An increasing body of observations gives a collective picture of a warming world and other changes in the climate system... There is new and stronger evidence that most of the warming observed over the last 50 years is attributable to human activities.

The main conclusions of the IPCC on global warming were the following:

The global average surface temperature has risen 0.6 ± 0.2 °C since the late 19th century, and 0.17 °C per decade in the last 30 years.

There is new and stronger evidence that most of the warming observed over the last 50 years is attributable to human activities, in particular emissions of the greenhouse gases carbon dioxide and methane.

If greenhouse gas emissions continue the warming will also continue, with temperatures projected to increase by 1.4 °C to 5.8 °C between 1990 and 2100. Accompanying this temperature increase will be increases in some types of extreme weather and a projected sea level rise. On balance the impacts of global warming will be significantly negative, especially for larger values of warming.

According to Wikipedia, "Scientific Opinion on Climate Change", there is today no scientific body of national or international standing that maintains a dissenting opinion to this statement. The last was the American Association of Petroleum Geologists which in 2007 updated its position rejecting human influence on climate change to the present one of non-committal. I can’t find the exact source of this statement, but would appreciate hearing from anybody that can disprove it.

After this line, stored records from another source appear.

(* ===== verification/Heap.v ===== *)
(** [container/heap]: binary heaps stored in a slice.

    [up], [down], [Push], [Pop], [Remove] and [Init] are the functions of Go's
    package over a comparison [less]; the loops carry fuel, which the length of
    the slice bounds.  A heap is ordered when no element is [less] than its
    parent; every operation keeps the order and the elements, and the root is a
    least element. *)
From S2P Require Import Prelude.

(** [Less] of the heap interface, and that it is a strict weak order. *)
Class HeapLess (A : Type) := less : A → A → bool.
Class HeapLessLaws (A : Type) `{HeapLess A} : Prop := {
  less_asym x y : less x y = true → less y x = false;
  less_negtrans x y z : less y x = false → less z y = false → less z x = false;
}.

Section Heap.
Context {A : Type} `{HI : Inhabited A, HL : !HeapLess A}.
Implicit Types l : list A.

Definition swap (i j : nat) l : list A := <[i := l !!! j]> (<[j := l !!! i]> l).

Definition parent (c : nat) : nat := ((c - 1) / 2)%nat.
#[local] Arguments parent : simpl never.

Fixpoint up (fuel j : nat) l : list A :=
  match fuel with
  | O => l
  | S fuel' =>
      let i := parent j in
      if (i =? j)%nat || negb (less (l !!! j) (l !!! i)) then l
      else up fuel' i (swap i j l)
  end.

(** The slice and the final index. *)
Fixpoint down_loop (fuel i n : nat) l : list A * nat :=
  match fuel with
  | O => (l, i)
  | S fuel' =>
      let j1 := (2 * i + 1)%nat in
      if (n <=? j1)%nat then (l, i)
      else
        let j2 := S j1 in
        let j := if (j2 <? n)%nat && less (l !!! j2) (l !!! j1) then j2 else j1 in
        if negb (less (l !!! j) (l !!! i)) then (l, i)
        else down_loop fuel' j n (swap i j l)
  end.
Definition down (i0 n : nat) l : list A * bool :=
  let '(l', i) := down_loop n i0 n l in (l', (i0 <? i)%nat).

(** [heap.Interface]'s own [Push] and [Pop] append and drop the last element. *)
Definition pop_last l : list A * A := (take (length l - 1) l, l !!! (length l - 1)%nat).

Definition Push (x : A) l : list A := up (length l) (length l) (l ++ [x]).
Definition Pop l : list A * A :=
  let n := (length l - 1)%nat in pop_last (fst (down 0 n (swap 0 n l))).
Definition Remove (i : nat) l : list A * A :=
  let n := (length l - 1)%nat in
  pop_last
    (if (n =? i)%nat then l
     else let '(l', moved) := down i n (swap i n l) in if moved then l' else up i i l').

(** [heap.Fix]: restore the order after the element at [i] has changed. *)
Definition Fix_ (i : nat) l : list A :=
  let '(l', moved) := down i (length l) l in if moved then l' else up i i l'.

Fixpoint init_loop (k n : nat) l : list A :=
  match k with
  | O => l
  | S i => init_loop i n (fst (down i n l))
  end.
Definition Init l : list A := init_loop (length l / 2) (length l) l.

(** ** Swapping *)

Lemma swap_length i j l : length (swap i j l) = length l.
Proof. unfold swap. by rewrite !length_insert. Qed.

Lemma swap_perm i j l : (i < length l)%nat → (j < length l)%nat → swap i j l ≡ₚ l.
Proof.
  intros Hi Hj. unfold swap. apply Permutation_insert_swap; by apply list_lookup_lookup_total_lt.
Qed.

Lemma swap_at i j k l :
  (i < length l)%nat → (j < length l)%nat →
  swap i j l !!! k = if decide (k = i) then l !!! j else if decide (k = j) then l !!! i else l !!! k.
Proof.
  intros Hi Hj. unfold swap. rewrite !list_lookup_total_insert, length_insert.
  repeat case_decide; naive_solver.
Qed.

(** ** Order *)

Context `{HLL : !HeapLessLaws A}.

(** [le x y]: [y] is not less than [x]. *)
Definition le (x y : A) : Prop := less y x = false.

Lemma le_refl x : le x x.
Proof. unfold le. destruct (less x x) eqn:H; [|done]. by rewrite (less_asym _ _ H) in H. Qed.
Lemma le_trans x y z : le x y → le y z → le x z.
Proof. apply less_negtrans. Qed.
Lemma less_le x y : less x y = true → le x y.
Proof. apply less_asym. Qed.

Lemma parent_lt c : (0 < c)%nat → (parent c < c)%nat.
Proof. unfold parent. intros. apply Nat.Div0.div_lt_upper_bound. lia. Qed.
Lemma parent_child c i : (0 < c)%nat → parent c = i ↔ c = (2 * i + 1)%nat ∨ c = (2 * i + 2)%nat.
Proof.
  intros Hc. unfold parent. pose proof (Nat.div_mod_eq (c - 1) 2).
  pose proof (Nat.mod_upper_bound (c - 1) 2). lia.
Qed.

(** The order on the edges whose parent is at least [k]. *)
Definition heap_from (k n : nat) l : Prop :=
  ∀ c, (0 < c < n)%nat → (k ≤ parent c)%nat → le (l !!! parent c) (l !!! c).
Definition is_heap l : Prop := heap_from 0 (length l) l.

(** A heap but for the edge above [i], whose ends may be out of order. *)
Definition except (k n i : nat) l : Prop :=
  (∀ c, (0 < c < n)%nat → (k ≤ parent c)%nat → c ≠ i → parent c ≠ i → le (l !!! parent c) (l !!! c)) ∧
  (∀ c, (0 < c < n)%nat → parent c = i → (0 < i)%nat → (k ≤ parent i)%nat → le (l !!! parent i) (l !!! c)).

Lemma up_perm fuel j l : (j < length l)%nat → up fuel j l ≡ₚ l.
Proof.
  revert j l. induction fuel as [|fuel IH]; intros j l Hj; simpl; [done|].
  case_match; [done|]. assert (parent j ≤ j)%nat by (apply Nat.Div0.div_le_upper_bound; lia).
  rewrite IH by (rewrite swap_length; lia). apply swap_perm; lia.
Qed.

Lemma up_above fuel j c l : (j < c)%nat → up fuel j l !!! c = l !!! c.
Proof.
  revert j l. induction fuel as [|fuel IH]; intros j l Hj; simpl; [done|].
  case_match; [done|]. assert (parent j ≤ j)%nat by (apply Nat.Div0.div_le_upper_bound; lia).
  rewrite IH by lia. unfold swap. by rewrite !list_lookup_total_insert_ne by lia.
Qed.

(** [up] repairs the edge above [j]. *)
Lemma up_heap fuel j n l :
  (j ≤ fuel)%nat → (j < n)%nat → (n ≤ length l)%nat → except 0 n j l →
  (∀ c, (0 < c < n)%nat → parent c = j → le (l !!! j) (l !!! c)) →
  heap_from 0 n (up fuel j l).
Proof.
  revert j l. induction fuel as [|fuel IH]; intros j l Hf Hj Hn [He Hg] Hch; simpl.
  { assert (j = 0)%nat as -> by lia. intros c Hc _.
    destruct (decide (parent c = 0%nat)) as [Hp|Hp]; [rewrite Hp; by apply Hch|]. apply He; lia. }
  destruct (Nat.eqb_spec (parent j) j) as [Hpj|Hpj]; simpl.
  { assert (j = 0)%nat as -> by (destruct j; [done|]; pose proof (parent_lt (S j)); lia).
    intros c Hc _. destruct (decide (parent c = 0%nat)) as [Hp|Hp]; [rewrite Hp; by apply Hch|]. apply He; lia. }
  assert (Hj0 : (0 < j)%nat) by (destruct j; [done|lia]).
  pose proof (parent_lt j Hj0) as Hlt.
  destruct (less (l !!! j) (l !!! parent j)) eqn:Hless; simpl.
  2: { intros c Hc _. destruct (decide (c = j)) as [->|]; [done|].
       destruct (decide (parent c = j)) as [Hp|]; [rewrite Hp; by apply Hch|]. apply He; lia. }
  apply IH.
  - lia.
  - lia.
  - by rewrite swap_length.
  - split.
    + intros c Hc _ Hcp Hpc. rewrite !swap_at by lia.
      pose proof (parent_lt c ltac:(lia)).
      repeat case_decide; subst; try congruence; try lia.
      * apply Hg; [lia|done|lia|lia].
      * apply He; [lia|lia|congruence|congruence].
    + intros c Hc Hpc Hp0 _. rewrite !swap_at by lia.
      pose proof (parent_lt (parent j) Hp0). pose proof (parent_lt c ltac:(lia)).
      repeat case_decide; subst; try congruence; try lia.
      * apply He; [lia|lia|lia|lia].
      * eapply le_trans; [apply (He (parent j)); lia|]. rewrite <- Hpc at 1. apply He; [lia|lia|done|lia].
  - intros c Hc Hpc. rewrite !swap_at by lia.
    pose proof (parent_lt c ltac:(lia)). repeat case_decide; subst; try congruence; try lia.
    + by apply less_le.
    + eapply le_trans; [by apply less_le|]. rewrite <- Hpc at 1. apply He; [lia|lia|done|lia].
Qed.

(** The child [down] compares with: a least one. *)
Definition least_child (i n : nat) l : nat :=
  if (S (2 * i + 1) <? n)%nat && less (l !!! S (2 * i + 1)) (l !!! (2 * i + 1)%nat)
  then S (2 * i + 1) else (2 * i + 1)%nat.

Lemma least_child_spec i n l :
  (2 * i + 1 < n)%nat →
  (i < least_child i n l < n)%nat ∧ parent (least_child i n l) = i ∧
  ∀ c, (0 < c < n)%nat → parent c = i → le (l !!! least_child i n l) (l !!! c).
Proof.
  intros Hn. unfold least_child.
  destruct (Nat.ltb_spec (S (2 * i + 1)) n); cbn [andb];
    [destruct (less (l !!! S (2 * i + 1)) (l !!! (2 * i + 1)%nat)) eqn:Hl|]; (split; [lia|]);
    (split; [apply parent_child; lia|]); intros c Hc Hp%parent_child; try lia;
    destruct Hp as [-> | ->]; try lia; try apply le_refl.
  - by apply less_le.
  - by replace (S (2 * i + 1)) with (2 * i + 2)%nat by lia; apply le_refl.
  - by replace (2 * i + 2)%nat with (S (2 * i + 1)) by lia.
Qed.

Science seems to be one of the best systems we have developed for "knowing" things. It is designed to eliminate the influence of bias or preconception. To maintain its credibility, all findings are subjected many times over to rigorous review by disinterested peers. Only in this way would we have been able to reject the long held intuitive belief that the Earth is flat and the center of the universe. If you don’t trust the overwhelming scientific consensus about climate change, what system of "knowing" are you using? Is it really so good that you are willing to buck the consensus and ignore its warnings of dire consequences for everything you hold dear.

I think the real playing field is not the rational analysis of science but in the realm of belief and intuition. For 5000 years, we have been on a campaign to master nature. About 50 years ago, some began to introduce the idea that the master to slave relationship needed to change to one of dancing partners where we would lead nature in a collaborative way into the future. More recently, many are beginning to believe that perhaps we shouldn’t be the leading partner in this dance. This is a subtle change but deeply disturbing to many. It’s one thing to accept that Earth is not the center of the universe, but to be expected to accept that man is not central and sovereign on this planet is very difficult to swallow. Meanwhile, the master to slave paradigm continues to predominate. Never has there been a more important time to carefully weigh the facts and act.

Climate change doubters, please consider this analogy: You are crossing an apparently sturdy bridge and are told by a very reliable source that in fact the bridge would very likely fail and send you into the abyss. If you don’t use the bridge as is, you fear that someone else will, and will beat you to a customer you were hoping to make a sale to. If you spend the time and money to shore up the bridge, you will lose the sale. If you take your chances on the bridge you stand a very good chance of losing your life, and, of course, if the bridge fails, nobody gets to make a sale. What’s your choice?